Extended Data Fig. 6: FateMap on treatment-naive primary human melanocytes reveals between-clone diversity.

a. (left) UMAP of all barcoded naive primary melanocyte cells. Cells are colored by clusters determined using Seurat’s FindClusters command (“Seurat clusters, resolution = 0.6”). (right) On the UMAP, we recolored each cell by its expression for a select subset of genes that were identified as differentially expressed in drug resistant cells via the Seurat pipeline. b. Six representative examples demonstrate that a clone is constrained largely in a specific transcriptional cluster such that cells within a clone are more transcriptionally similar to each other than cells in other clones. c. Average pairwise correlation between cells within a clone was estimated based on the expression levels of the top 500 most variable genes. Each point represents the average value for Spearman’s correlation coefficient for all possible pairs of cells within a clone.

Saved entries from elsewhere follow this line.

(** C24: how the process exits.  Help and an ill-formed command line exit 0 and 2 with
    the usage, and [-version] prints its line and exits 0, none of them touching the
    host, whatever configuration is named.  Otherwise the status is 0 exactly when
    [run] returned nil, which takes a boot that succeeded and a signal, and 1 when
    the boot failed or the surface did, the error being the one reported on the
    standard error; the usage is then printed exactly when no configuration was
    named.  In every case no port stays open, but for the
    surface's when its serving goroutine is stopped just short of closing it. *)
Theorem main_exit {entropy key der leaf file decoder E}
    (pf : platform entropy key der leaf file decoder) (version : string) (args : list string) h x ports :
  decode_typed pf -> h_open h = ∅ -> main_exits (E := E) pf version args h x ports ->
  match parse_flags args with
  | ErrHelp => x = mkExit 0 [] None true /\ ports = ∅
  | FlagError err => x = mkExit 2 [] (Some (ReportedFlag err)) true /\ ports = ∅
  | Parsed (mkFlags _ true) _ => x = mkExit 0 [versionLine version] None false /\ ports = ∅
  | Parsed (mkFlags path false) _ =>
      ex_printed x = [] /\ (ex_usage x = true <-> path = "") /\
      match run_boot pf path h with
      | (Ok (cfg, e, srv), h') => ports ⊆ srv_addrs srv /\ exists (st : process E) r,
          rtc proc_step (started_process (length (e_smscs e)) srv (p_now pf)) st /\ pr_main st = MReturned r /\
          ex_reported x = ReportedRun <$> r /\ (ex_status x = 0 <-> r = None) /\ (ex_status x = 0 \/ ex_status x = 1) /\ (ex_status x = 0 -> pr_ctx st = true)
      | (Err err, _) => ex_status x = 1 /\ ex_reported x = Some (ReportedBoot err) /\ ports = ∅
      | (Panic, _) => False
      end
  end.
Proof.
  intros Hty Hopen Hx.
  assert (forall path err h', run_boot pf path h = (Err err, h') -> h_open h' = ∅) as Herr.
  { intros path err h' Hb. pose proof (run_boot_cases pf path h Hty Hopen) as H. rewrite Hb in H. apply H. }
  destruct Hx as [x Hf|path err h' Hf Hb|path cfg e srv h' st r Hf Hb Hr Hpc]; unfold main_flags in Hf;
    destruct (parse_flags args) as [[p [|]] rest| |ferr]; simpl in Hf; simplify_eq; try done.
  - rewrite Hb. split; [done|]. split; [|split_and!; [done..|by eapply Herr]].
    rewrite <- (boot_no_path pf path h err h' Hb). by destruct err.
  - rewrite Hb. split; [by destruct r|]. split; [|split; [by eapply open_ports_returned|]].
    + split; [by destruct r|]. intros ->. unfold run_boot, M_bind at 1 in Hb. by simpl in Hb.
    + exists st, r. split_and!; [done|done|by destruct r|by destruct r|destruct r; auto|]. intros Hz.
      destruct (returned_ok _ _ _ _ _ Hr Hpc) as (_ & _ & Hres). by destruct r.
Qed.

(** A graceful stop of a process hosting two SMSCs and the surface. *)
Definition graceful : list (event string) :=
  [Signal; Select ContextArm] ++ replicate 11 Main ++
  [SurfaceStep SuServe; SurfaceStep SuServe; SurfaceStep SuServe; Main].

Lemma graceful_run :
  exists st, proc_run graceful (started_process 2 (Some the_server) 0) = Ok (Some st) /\ pr_main st = MReturned None.
Proof. eexists. split; vm_compute; reflexivity. Qed.

Definition sample_boot := sample_platform sample_config (fun _ => false).

Lemma graceful_exit :
  exists ports, main_exits (E := string) sample_boot "v1.2.0" ["-config"; "config.yml"] sample_host (mkExit 0 [] None false) ports.
Proof.
  destruct graceful_run as (st & Hrun & Hpc). apply proc_run_rtc in Hrun.
  destruct (run_boot sample_boot "config.yml" sample_host) as [r h'] eqn:Hb.
  assert ((run_boot sample_boot "config.yml" sample_host).1 = r) as Hr by (by rewrite Hb). vm_compute in Hr. subst r.
  eexists. refine (exits_returned sample_boot "v1.2.0" ["-config"; "config.yml"] sample_host "config.yml" _ _ _ _ st None
    eq_refl Hb Hrun Hpc).
Qed.

Lemma main_exit_witness :
  (forall x ports, main_exits (E := string) sample_boot "v1.2.0" ["--config=x"; "-version"] sample_host x ports ->
     ex_printed x = ["smsc-simulator v1.2.0"]) /\
  (exists ports, main_exits (E := string) sample_boot "v1.2.0" ["-config"; "config.yml"] sample_host (mkExit 0 [] None false) ports) /\
  (forall x ports, main_exits (E := string) sample_boot "v1.2.0" ["-config"; "config.yml"] sample_host x ports ->
     ex_usage x = true <-> "config.yml" = "").
Proof.
  pose proof (sample_platform_typed _ (fun _ => false) sample_config_typed : decode_typed sample_boot) as Hty.
  split_and!; [|exact graceful_exit|].
  - intros x ports Hx.
    by apply (main_exit sample_boot "v1.2.0" ["--config=x"; "-version"] sample_host x ports Hty eq_refl) in Hx as [-> _].
  - intros x ports Hx.
    exact (proj1 (proj2 (main_exit sample_boot "v1.2.0" ["-config"; "config.yml"] sample_host x ports Hty eq_refl Hx))).
Defined.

For each clone, a paired control was created by randomly sampling an equivalent number of cells from the whole population. Higher average correlation coefficient in clones indicates higher transcriptional similarity among cells within a clone, as compared to cells that are not clones. Wilcoxon signed rank test (paired, two-sided) was used to compare the difference in average correlation coefficient. d. UMAP of all barcoded naive primary melanocyte cells. 2,868 cells are colored by whether they are a singleton (i.e. clone size = 1). Cluster 10 is enriched for singletons and displays high expression of S100B, a marker identified to be associated with single cell colonies by FateMap. e. UMAPs of representative twin clones (sharing the same barcode) across the two splits A (2,868 cells) and B (3,333 cells). The twins largely end up with the same transcriptional fate type. This observation suggests that primary melanocyte cells derived from the same clone have similar transcriptional states and are constrained in the gene expression space.